Elle semble ébahie. Elle pensait vraiment que je mourrais seule et désespérée avec 42 chats ?
- Le mien aussi s'appelle Quentin ! rigole-t-elle.
- Félicitations, chère sœur. Rigolé-je.
- Enfin, c'est pas vraiment mon Jules, il a déjà une copine à vrai dire... Mais ça risque pas de durer à mon humble avis. Il a déjà « succombé » à mes... charmes. En même temps, c'est mon collègue, j'ai bien le temps de le séduire entre deux heures de travail, si tu vois ce que je veux dire.
Je comprends très bien ce qu'elle veut dire par « succomber » et « séduire », mais ça ne me choque pas plus que ça. Je la connais, la Malia.
- On te changera pas, hein ?
- Oh ça non, s'exclame-t-elle.
- T'imagines quand même quand ils se rencontreront. « Quentin, je te présente, Quentin, le copain de ma sœur ».
- Le bordel que ça sera quand on passera du temps tous les quatre.
- Enfin faut d'abord que tu l'aie pour toi toute seule, s'il a une copine, ça sert à rien.
Elle soupire.
- Et il en est attaché en plus, il parle tout le temps d'elle. Même Lily, ma supérieur, en a marre.
Quoi ? Lily ? Soudain je remarque que je ne sais pas où elle travaille.
- Au fait Malia, tu bosses dans quoi en ce moment ?
La réponse me paralyse.
- Je bosse à la médiathèque de Vence. Je pensais que tu savais.
Je prends une grande inspiration.
- Et ton Quentin, c'est quoi son nom de famille ?
- Forradeli, pourquoi cette question ?
Je fais piler la voiture.
- Mais ça va pas ? s'indigne ma sœur.
J'observe les alentours. On est toujours en pleine forêt, encore en plein dans le nuage. On ne voit pas à plus de cinq mètres devant soi.

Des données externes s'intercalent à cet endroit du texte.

Lemma policy_doc_exists limits p : policy_wf limits p = true → ∃ v, policy_doc v p.
Proof.
  unfold policy_wf, policy_doc. rewrite !andb_true_iff. intros [_ Hb].
  destruct (json_string (pol_id p)) as [iv Hiv].
  destruct (N.eqb_spec (pol_version p) 1) as [Hv|_].
  - rewrite !andb_true_iff in Hb. destruct Hb as [[_ Hr] _].
    destruct (docs_exist requirement_doc (λ r, requirement_wf r && negb (is_v2_only r)) (pol_requirements p))
      as (body & items & Hbody & Hi); [|done|].
    { apply Forall_true. intros r [Hwf _]%andb_true_iff. by apply requirement_doc_exists. }
    destruct (json_number (pol_version p)) as [vv Hvv]; [rewrite Hv; unfold u64_max; lia|].
    destruct (object_doc_exists [("policy_version", vv); ("policy_id", iv); ("requirements", body)]) as [v Hd].
    { apply (bool_decide_unpack _); vm_compute; exact I. }
    exists v, vv, iv, body. eauto 10.
  - rewrite !andb_true_iff in Hb. destruct Hb as [[Hv%N.eqb_eq _] He].
    destruct (pol_expression p) as [e|]; [|done]. apply andb_true_iff in He as [He _].
    destruct (expression_doc_exists e He) as [body Hbody].
    destruct (json_number (pol_version p)) as [vv Hvv]; [rewrite Hv; unfold u64_max; lia|].
    destruct (object_doc_exists [("policy_version", vv); ("policy_id", iv); ("expression", body)]) as [v Hd].
    { apply (bool_decide_unpack _); vm_compute; exact I. }
    exists v, vv, iv, body. eauto 10.
Qed.


(** The expression budget is exact and the recursion terminates.  A
    document that parses at all costs exactly the node count of its tree: with
    at least that budget it parses to the same tree and leaves the rest, with
    less it is refused with [LimitExceeded], at every fuel from the budget up. *)
Theorem parse_expression_budget_exact fuel v big e rest
  (Hp : parse_expression fuel v big = Ok (e, rest)) :
  expr_wf e = true ∧ big = rest + node_count e ∧
  ∀ fuel' b, (N.to_nat b <= fuel')%nat →
    parse_expression fuel' v b =
      if node_count e <=? b then Ok (e, b - node_count e) else Err ErrorCode.LimitExceeded.
Proof.
  destruct (parse_expression_wf _ _ _ _ _ Hp) as [Hwf Hb]. split_and!; [done..|].
  by eapply parse_expression_budget.
Qed.
End parser_facts.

- Descends, je lui ordonne d'un ton calme.
- Quoi ? Mais pourquoi ?
- Descends, hurlé-je. Tout de suite.
Je vois dans ses yeux que c'est la première fois qu'elle m'entend parler comme ça. La première fois qu'elle a peur de moi.
- Ok, ok...
Je descends à mon tour et ouvre le coffre. De là où elle est, elle ne voit pas ce que j'y prends. Je charge le pistolet, rajoute le silencieux, puis cache l'arme dans mon dos.
- Qu'est-ce qu'il se passe Sasha ? Qu'est-ce qu'il t'arrive d'un...
- Ta gueule.
Elle est choquée, trop pour rajouter quoi que ce soit. Et pourtant, elle n'a pas encore vu le revolver. Néanmoins, je décide de lui expliquer, le plus rapidement sera le mieux.

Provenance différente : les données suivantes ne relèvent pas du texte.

Lemma eval_list_spec cs :
  Forall evaluates cs →
  ∃ bs rs, eval_list (λ c, eval_expr c st inputs) cs = Some (bs, rs) ∧
    Forall2 (decides st inputs) cs bs ∧ Forall2 reports (concat (map leaves cs)) rs.
Proof.
  induction 1 as [|c cs (b & rs & Hc & Hd & Hr) _ (bs & rs' & IH & HF & HR)]; [by exists [], []|].
  exists (b :: bs), (rs ++ rs'). simpl. rewrite Hc. simpl. rewrite IH. simpl.
  split_and!; [done|by constructor|by apply Forall2_app].
Qed.

Lemma foldl_andb bs acc : foldl (λ ok b, b && ok) acc bs = acc && forallb id bs.
Proof.
  revert acc. induction bs as [|b bs IH]; intros acc; simpl; [by rewrite andb_true_r|].
  rewrite IH. unfold id at 2. rewrite (andb_comm b acc). by rewrite andb_assoc.
Qed.
Lemma foldl_orb bs acc : foldl (λ ok b, b || ok) acc bs = acc || existsb id bs.
Proof.
  revert acc. induction bs as [|b bs IH]; intros acc; simpl; [by rewrite orb_false_r|].
  rewrite IH. unfold id at 2. rewrite (orb_comm b acc). by rewrite orb_assoc.
Qed.

Lemma eval_expr_spec e : evaluates e.
Proof.
  induction e as [r|cs IH|cs IH|c (b & rs & Hc & Hd & Hr)|k cs IH]; unfold evaluates; cbn [eval_expr].
  - destruct (eval_one_spec r) as (res & -> & Hres). exists (rr_passed res), [res].
    split_and!; [done|apply decides_leaf, Hres|by apply Forall2_cons].
  - destruct (eval_list_spec cs IH) as (bs & rs & -> & HF & HR). exists (forallb id bs), rs.
    simpl. rewrite foldl_andb. split_and!; [done|by apply decides_all|done].
  - destruct (eval_list_spec cs IH) as (bs & rs & -> & HF & HR). exists (existsb id bs), rs.
    simpl. rewrite foldl_orb. split_and!; [done|by apply decides_any|done].
  - rewrite Hc. exists (negb b), rs. split_and!; [done|by apply decides_not|done].
  - destruct (eval_list_spec cs IH) as (bs & rs & -> & HF & HR). eexists _, rs.
    split_and!; [done|by apply decides_threshold|done].
Qed.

- Quentin Forradeli... c'est le mien.
Je vérifie qu'il n'y ait personne aux alentours, aucun passant, aucune voiture. Puis je pointe mon arme vers Malia.
- Quoi ?
Et elle s'effondre, une balle entre les deux yeux.

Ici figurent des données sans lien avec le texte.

Lemma arg_step_wf allowed args f rest cli :
  arg_step allowed args f rest → cli_wf allowed cli → cli_wf allowed (f cli).
Proof. destruct 1; eauto with engine. Qed.

Lemma parses_to_wf allowed cli args cli' :
  parses_to allowed cli args cli' → cli_wf allowed cli → cli_wf allowed cli'.
Proof. induction 1; eauto using arg_step_wf. Qed.

(** Parse errors carry no inspected text. *)
Lemma parse_args_no_text allowed cli args text : parse_args allowed cli args ≠ Err (Said text).
Proof.
  remember (length args) as n eqn:Hn. revert args Hn cli.
  induction n as [n IH] using lt_wf_ind. intros args -> cli.
  assert (∀ cli r, (length r < length args)%nat → parse_args allowed cli r ≠ Err (Said text)) as Hgo
    by (intros; eapply IH; eauto).
  clear IH. destruct args as [|a rest]; [done|]. cbn [parse_args].
  repeat case_match; try done; apply Hgo; cbn; lia.
Qed.

(** An argument that spells a long flag, with or without a value. *)
Definition names_flag (a name : string) : Prop :=
  contains_char equals_sign name = false ∧
  (a = "--" +:+ name ∨ ∃ v, a = "--" +:+ (name +:+ String equals_sign v)).

Lemma names_flag_spec a name :
  names_flag a name →
  a ≠ "-" ∧ short_name a = None ∧ starts_with "-" a = true ∧
  ∃ b, strip_prefix "--" a = Some b ∧
    (b = name ∧ split_once equals_sign b = None ∨ ∃ v, split_once equals_sign b = Some (name, v)).
Proof.
  intros [Hc Ha]. assert (∃ b, a = "--" +:+ b ∧
    (b = name ∧ split_once equals_sign b = None ∨ ∃ v, split_once equals_sign b = Some (name, v)))
    as (b & -> & Hb).
  { destruct Ha as [-> |[v ->]]; (eexists; split; [reflexivity|]).
    - left. split; [done|]. unfold contains_char in Hc. apply bool_decide_eq_false in Hc.
      by apply eq_None_not_Some.
    - right. exists v. by apply split_once_app. }
  split; [done|]. split; [done|].
  split; [apply starts_with_spec; by exists ("-" +:+ b)|]. exists b. split; [apply strip_prefix_app|done].
Qed.

(** No step passes over an argument that names a flag outside the allowlist. *)
Lemma bad_flag_stuck allowed args f rest a name :
  arg_step allowed args f rest → a ∈ args → names_flag a name → flag_ok allowed name = false →
  a ∈ rest.
Proof.
  intros Hs Hin (Hd & Hsn & Hst & b & Hb & Hcase)%names_flag_spec Hbad.
  destruct Hs as [a' rest Hp|a' n rest Hne Hn Hok|a' n v rest Hne Hn Hok Hv|a' b' n v rest Hne Hsn' Hb' Hsp Hok];
    (apply elem_of_cons in Hin as [<-|Hin]; [exfalso|try done]).
  - destruct Hp as [|[_ Hp]]; congruence.
  - rewrite Hsn in Hn. destruct Hn as [|(_ & Hn & Hsp)]; [done|]. rewrite Hb in Hn. injection Hn as ->.
    destruct Hcase as [[-> _]|[v Hv]]; congruence.
  - rewrite Hsn in Hn. destruct Hn as [|(_ & Hn & Hsp)]; [done|]. rewrite Hb in Hn. injection Hn as ->.
    destruct Hcase as [[-> _]|[v' Hv']]; congruence.
  - apply elem_of_cons in Hin as [<-|]; [|done]. exfalso. destruct Hv; congruence.
  - rewrite Hb in Hb'. injection Hb' as <-. destruct Hcase as [[-> Hn]|[v' Hv']]; congruence.
Qed.

Lemma parse_allowed raw args names cli :
  allowed_flags (command_of raw) = Some names → parse (raw :: args) = Ok cli →
  (∀ k v, opt cli k = Some v → k ∈ names ∧ last (many cli k) = Some v) ∧
  (∀ k, has cli k = true → k ∈ names).
Proof.
  intros Hn Hp. unfold parse in Hp. rewrite Hn in Hp.
  apply parse_args_steps, parses_to_wf in Hp as [Hv _ Hf]; [|eauto with engine]. split.
  - intros k v [Hok Hl]%Hv. split; [by apply bool_decide_eq_true in Hok|done].
  - intros k Hk. apply bool_decide_eq_true, Hf in Hk. by apply bool_decide_eq_true in Hk.
Qed.

Lemma unknown_flag_refused raw args names a name :
  allowed_flags (command_of raw) = Some names → a ∈ args → names_flag a name → name ∉ names →
  parse (raw :: args) = UsageErr.
Proof.
  intros Hn Hin Hna Hbad. unfold parse. rewrite Hn.
  destruct (parse_args _ _ args) as [cli|e] eqn:Hp.
  - exfalso. apply parse_args_steps in Hp. revert Hin. induction Hp as [|cli' args f rest cli Hs Hp IH];
      [by intros ?%elem_of_nil|]. intros Hin. apply IH.
    eapply bad_flag_stuck; [done..|]. by apply bool_decide_eq_false.
  - destruct e; [|done]. exfalso. by eapply parse_args_no_text.
Qed.

(** C26: the allowlist fails closed.  Whatever parses carries only flags of its
    command's allowlist, each valued flag with the last of its values; and a
    command line that names any other long flag, anywhere, is a usage error. *)
Theorem flags_fail_closed raw args names (Hn : allowed_flags (command_of raw) = Some names) :
  (∀ cli, parse (raw :: args) = Ok cli →
    (∀ k v, opt cli k = Some v → k ∈ names ∧ last (many cli k) = Some v) ∧
    (∀ k, has cli k = true → k ∈ names)) ∧
  (∀ a name, a ∈ args → names_flag a name → name ∉ names → parse (raw :: args) = UsageErr).
Proof.
  split; [intros cli; by apply parse_allowed|intros a name; by apply unknown_flag_refused].
Qed.

(** Three flags that the help texts and the commands read are outside the
    allowlists: no command line with them is accepted. *)
Lemma documented_flags_refused pre post :
  parse ("evaluate" :: pre ++ "--revoked" :: post) = UsageErr ∧
  parse ("resolve" :: pre ++ "--depth" :: post) = UsageErr ∧
  parse ("compose" :: pre ++ "--extra-grounded" :: post) = UsageErr.
Proof.
  assert (∀ name raw names, allowed_flags (command_of raw) = Some names →
    contains_char equals_sign name = false → bool_decide (name ∈ names) = false →
    parse (raw :: pre ++ ("--" +:+ name) :: post) = UsageErr) as Hr.
  { intros name raw names Hn Hc Hin%bool_decide_eq_false.
    eapply unknown_flag_refused; [done| |split; [exact Hc|by left]|done].
    apply elem_of_app. right. left. }
  split_and!; [eapply (Hr "revoked")|eapply (Hr "depth")|eapply (Hr "extra-grounded")]; reflexivity.
Qed.

(** A boolean flag with a value, inline or not, is a valued flag: [has] does not
    see it. *)
Example production_with_value :
  ∃ cli cli', parse ["verify"; "proof.json"; "--production=true"] = Ok cli ∧
    parse ["verify"; "--production"; "proof.json"] = Ok cli' ∧
    has cli "production" = false ∧ has cli' "production" = false ∧ cli_positional cli' = [].
Proof. do 2 eexists. split; [reflexivity|]. split; [reflexivity|]. by vm_compute. Qed.

(** The short spelling of [--out -] writes to no output: the dash is positional. *)
Example short_out_dash :
  ∃ cli, parse ["verify"; "proof.json"; "-o"; "-"] = Ok cli ∧ opt cli "out" = None ∧
    cli_positional cli = ["proof.json"; "-"].
Proof. eexists. split; [reflexivity|]. by vm_compute. Qed.

(** * Sanitized text *)

Definition char_width (c : byte) : nat :=
  if b2n c <? 0x80 then 1%nat else if b2n c <? 0xE0 then 2%nat
  else if b2n c <? 0xF0 then 3%nat else 4%nat.

(** A list of characters as [chars] produces them: each as long as its first
    byte says, except that the text may end inside the last one. *)
Inductive grouped : list (list byte) → Prop :=
| grouped_nil : grouped []
| grouped_last c l : (length (c :: l) <= char_width c)%nat → grouped [c :: l]
| grouped_cons c l gs :
    length (c :: l) = char_width c → grouped gs → grouped ((c :: l) :: gs).

Lemma char_width_pos c : (1 <= char_width c)%nat.
Proof. unfold char_width. repeat case_match; lia. Qed.

Lemma chars_cons fuel c l :
  chars (S fuel) (c :: l) = take (char_width c) (c :: l) :: chars fuel (drop (char_width c) (c :: l)).
Proof. done. Qed.

Lemma chars_grouped fuel l : grouped (chars fuel l).
Proof.
  revert l. induction fuel as [|fuel IH]; intros [|c l]; try constructor.
  rewrite chars_cons. pose proof (char_width_pos c).
  destruct (char_width c) as [|w] eqn:Hw; [lia|]. cbn [take drop].
  destruct (le_lt_dec w (length l)) as [Hle|Hlt].
  - apply grouped_cons; [cbn; rewrite length_take, Hw; lia|apply IH].
  - rewrite drop_ge by lia. assert (chars fuel [] = []) as -> by (by destruct fuel).
    apply grouped_last. cbn. rewrite length_take, Hw. lia.
Qed.

Lemma chars_concat fuel l : (length l <= fuel)%nat → concat (chars fuel l) = l.
Proof.
  revert l. induction fuel as [|fuel IH]; intros [|c l] Hl; cbn in Hl; try done; [lia|].
  rewrite chars_cons. cbn [concat]. rewrite IH; [apply take_drop|].
  rewrite length_drop. pose proof (char_width_pos c). cbn [length]. lia.
Qed.

(** Grouped characters are read back as they are. *)
Lemma grouped_chars gs fuel :
  grouped gs → (length (concat gs) <= fuel)%nat → chars fuel (concat gs) = gs.
Proof.
  intros Hg. revert fuel. induction Hg as [|c l Hw|c l gs Hw Hg IH]; intros fuel Hf.
  - by destruct fuel.
  - cbn [concat] in *. rewrite app_nil_r in *. destruct fuel as [|fuel]; [cbn in Hf; lia|].
    rewrite chars_cons, take_ge, drop_ge by lia. by destruct fuel.
  - cbn [concat] in *. destruct fuel as [|fuel]; [cbn in Hf; lia|].
    cbn [app] in *. rewrite chars_cons. change (c :: l ++ concat gs) with ((c :: l) ++ concat gs).
    rewrite <- Hw, take_app_length, drop_app_length. f_equal. apply IH.
    cbn [length] in Hf. rewrite length_app in Hf. lia.
Qed.

Lemma grouped_sublist gs gs' : grouped gs → sublist gs' gs → grouped gs'.
Proof.
  intros Hg. revert gs'. induction Hg as [|c l Hw|c l gs Hw Hg IH]; intros gs' Hs.
  - apply sublist_nil_r in Hs as ->. constructor.
  - apply sublist_cons_r in Hs as [Hs|(k & -> & Hs)]; apply sublist_nil_r in Hs as ->;
      [constructor|by apply grouped_last].
  - apply sublist_cons_r in Hs as [Hs|(k & -> & Hs)]; [by apply IH|].
    apply grouped_cons; [done|by apply IH].
Qed.

Lemma sanitize_sublist mode l : sublist (sanitize_chars mode l) l.
Proof.
  revert mode. induction l as [|c l IH]; intros mode; [done|]. cbn [sanitize_chars].
  destruct mode; repeat case_match; try (by apply sublist_cons, IH). by apply sublist_skip.
Qed.

(** Printable: no escape and no control character but newline and tab. *)
Definition printable (c : list byte) : bool :=
  negb (is_char 0x1B c) && (negb (is_control c) || is_char 0x0A c || is_char 0x09 c).

Lemma sanitize_printable mode l : Forall (λ c, printable c = true) (sanitize_chars mode l).
Proof.
  revert mode. induction l as [|c l IH]; intros mode; [constructor|]. cbn [sanitize_chars].
  destruct mode; [|apply IH|apply IH].
  destruct (is_char 0x1B c) eqn:He; [apply IH|].
  destruct (is_control c && _ && _) eqn:Hc; [apply IH|]. constructor; [|apply IH].
  unfold printable. rewrite He. cbn [negb andb].
  by destruct (is_control c), (is_char 0x0A c), (is_char 0x09 c).
Qed.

Je remets mon matériel dans le coffre, que je referme avant de venir auprès de ma sœur. Même si on ne risque pas de la retrouver tout de suite grâce au nuage, je préfère la pousser le plus loin possible de la route. On ne sait jamais.
Je regarde une dernière fois ses yeux étonnés. Bah quoi ? C'est pas si étrange quand on y pense.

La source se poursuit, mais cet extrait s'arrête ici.